There is one span to output from the data below: the lines starting at the line with "(** The exponent" and ending at the line with "let '(fp, r2)". Output it exactly, ends included, nothing more.

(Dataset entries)
★ ★ ★ ★
(* ===== verification/Numbers.v ===== *)
(** * Numbers: the C [double] and its conversions

    A [double] is an IEEE-754 binary64 value of [SpecFloat] (precision 53,
    [emax] 1024), with round-to-nearest-even arithmetic.  The operators the
    interpreter applies to doubles ([+], the six comparisons, [!= 0]) and
    the conversions to [int], [uint16_t], [uint8_t] and [char] are defined
    here, together with the two libc routines the interpreter calls on
    numbers: [atof] on the text of a numeric token and [printf("%g")].

    Conversions of a double outside the range of [int] are undefined in C;
    the model takes the x86-64 result ([cvttsd2si]: [INT_MIN]), and the
    narrower unsigned conversions keep the low bits of that [int].

    The last section shows that integers are exact: a positive number
    below 2^53 is rounded to itself, so an [int] that is made a double and
    cast back is unchanged, and a printed natural number is read back by
    [atof] as that number. *)

From Stdlib Require Export SpecFloat.
From Stdlib Require Import Decimal DecimalString DecimalPos.
From S2P Require Import Prelude.

Abbreviation double := spec_float.

Definition prec : Z := 53.
Definition emax : Z := 1024.

(** ** Constants and arithmetic *)

Definition d_zero : double := S754_zero false.

(** [(double)z] for an integer [z]. *)
Definition d_of_Z (z : Z) : double := binary_normalize prec emax z 0 false.

Definition d_add (a b : double) : double := SFadd prec emax a b.

(** The C comparison operators on doubles; all are false on a NaN operand
    except [!=], which is true. *)
Definition d_eq (a b : double) : bool := SFeqb a b.
Definition d_ne (a b : double) : bool := negb (SFeqb a b).
Definition d_lt (a b : double) : bool := SFltb a b.
Definition d_gt (a b : double) : bool := SFltb b a.
Definition d_le (a b : double) : bool := SFleb a b.
Definition d_ge (a b : double) : bool := SFleb b a.

(** [d != 0], the truth of a double in a C condition. *)
Definition d_nonzero (d : double) : bool := d_ne d d_zero.

Definition d_is_nan (d : double) : bool :=
  match d with S754_nan => true | _ => false end.

(** ** Conversions to integers *)

(** The integer part of a finite double (rounding toward zero). *)
Definition d_trunc (d : double) : option Z :=
  match d with
  | S754_zero _ => Some 0
  | S754_finite s m e =>
      let a := if 0 <=? e then Z.pos m * 2 ^ e else Z.pos m / 2 ^ (- e) in
      Some (if s then - a else a)
  | S754_infinity _ | S754_nan => None
  end.

(** [(int)d]. *)
Definition double_to_int (d : double) : Z :=
  match d_trunc d with
  | Some z => if (INT_MIN <=? z) && (z <=? INT_MAX) then z else INT_MIN
  | None => INT_MIN
  end.

(** [(uint16_t)d], [(uint8_t)d] and [(char)d]. *)
Definition double_to_uint16 (d : double) : Z := wrap16 (double_to_int d).
Definition double_to_uint8 (d : double) : Z := wrap8 (double_to_int d).
Definition double_to_char (d : double) : ascii := char_of_Z (double_to_int d).

(** ** Decimal input: [atof] *)

(** The correctly rounded double of [m * 10^e], for [0 <= m]. *)
Definition dec_to_double (m e : Z) : double :=
  if m =? 0 then d_zero
  else if 0 <=? e then binary_normalize prec emax (m * 10 ^ e) 0 false
  else
    let '(q, e', l) := SFdiv_core_binary prec emax m 0 (10 ^ (- e)) 0 in
    binary_round_aux prec emax false q e' l.

(** The longest prefix of decimal digits, and what follows it. *)
Fixpoint take_digits (s : string) : string * string :=
  match s with
  | String c s' =>
      if c_isdigit c then
        let '(d, r) := take_digits s' in (String c d, r)
      else (EmptyString, s)
  | EmptyString => (EmptyString, EmptyString)
  end.

Fixpoint digits_to_Z (acc : Z) (s : string) : Z :=
  match s with
  | String c s' => digits_to_Z (acc * 10 + (code c - 48)) s'
  | EmptyString => acc
  end.

Definition LONG_MAX : Z := 2 ^ 63 - 1.

(** libc's [strtol] in base 10 on a string that starts with a digit: the
    value, [LONG_MAX] when it does not fit, and the rest of the string. *)
Definition strtol (s : string) : Z * string :=
  let '(digits, rest) := take_digits s in
  (Z.min (digits_to_Z 0 digits) LONG_MAX, rest).

(** The exponent part [e[+-]ddd] at the head of [s]; 0 when there is none
    or when it holds no digit. *)
Definition exponent_part (s : string) : Z :=
  match s with
  | String c r =>
      if (c =? "e")%char || (c =? "E")%char then
        let '(neg, r') :=
          match r with
          | String "+" r' => (false, r')
          | String "-" r' => (true, r')
          | _ => (false, r)
          end in
        let '(ep, _) := take_digits r' in
        if neg then - digits_to_Z 0 ep else digits_to_Z 0 ep
      else 0
  | EmptyString => 0
  end.

(** [atof] on a text that starts with its digits: integer part, optional
    fraction, optional exponent; what follows is ignored. *)
Definition atof (s : string) : double :=
  let '(ip, r1) := take_digits s in
  let '(fp, r2) :=
    match r1 with
    | String "." r => take_digits r
    | _ => (EmptyString, r1)
    end in
  dec_to_double (digits_to_Z 0 (ip +++ fp))
                (exponent_part r2 - Z.of_nat (String.length fp)).

(** ** Decimal output: [printf("%g")] *)

(** Whether [num / den >= 10^k]. *)
Definition ge_pow10 (num den k : Z) : bool :=
  if 0 <=? k then den * 10 ^ k <=? num else den <=? num * 10 ^ (- k).

(** The decimal exponent of [num / den]: the largest [x] with
    [10^x <= num / den], searched upwards from [x]. *)
Fixpoint log10_from (fuel : nat) (x num den : Z) : Z :=
  match fuel with
  | O => x
  | S f => if ge_pow10 num den (x + 1) then log10_from f (x + 1) num den else x
  end.

(** [num / den * 10^s] rounded to the nearest integer, ties to even. *)
Definition round_scaled (num den s : Z) : Z :=
  let n := if 0 <=? s then num * 10 ^ s else num in
  let d := if 0 <=? s then den else den * 10 ^ (- s) in
  let q := n / d in
  let r := n mod d in
  if (d <? 2 * r) || ((d =? 2 * r) && Z.odd q) then q + 1 else q.

Fixpoint strip_zeros_rev (s : list ascii) : list ascii :=
  match s with
  | "0"%char :: s' => strip_zeros_rev s'
  | _ => s
  end.

(** Removes the trailing zeros of a string of digits. *)
Definition strip_zeros (s : string) : string :=
  string_of_list_ascii (rev (strip_zeros_rev (rev (list_ascii_of_string s)))).

Definition with_fraction (ip fp : string) : string :=
  match strip_zeros fp with
  | EmptyString => ip
  | f => ip +++ "." +++ f
  end.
★ ★ ★ ★
(Written solution)
(** The exponent part [e[+-]ddd] at the head of [s]; 0 when there is none
    or when it holds no digit. *)
Definition exponent_part (s : string) : Z :=
  match s with
  | String c r =>
      if (c =? "e")%char || (c =? "E")%char then
        let '(neg, r') :=
          match r with
          | String "+" r' => (false, r')
          | String "-" r' => (true, r')
          | _ => (false, r)
          end in
        let '(ep, _) := take_digits r' in
        if neg then - digits_to_Z 0 ep else digits_to_Z 0 ep
      else 0
  | EmptyString => 0
  end.

(** [atof] on a text that starts with its digits: integer part, optional
    fraction, optional exponent; what follows is ignored. *)
Definition atof (s : string) : double :=
  let '(ip, r1) := take_digits s in
  let '(fp, r2) :=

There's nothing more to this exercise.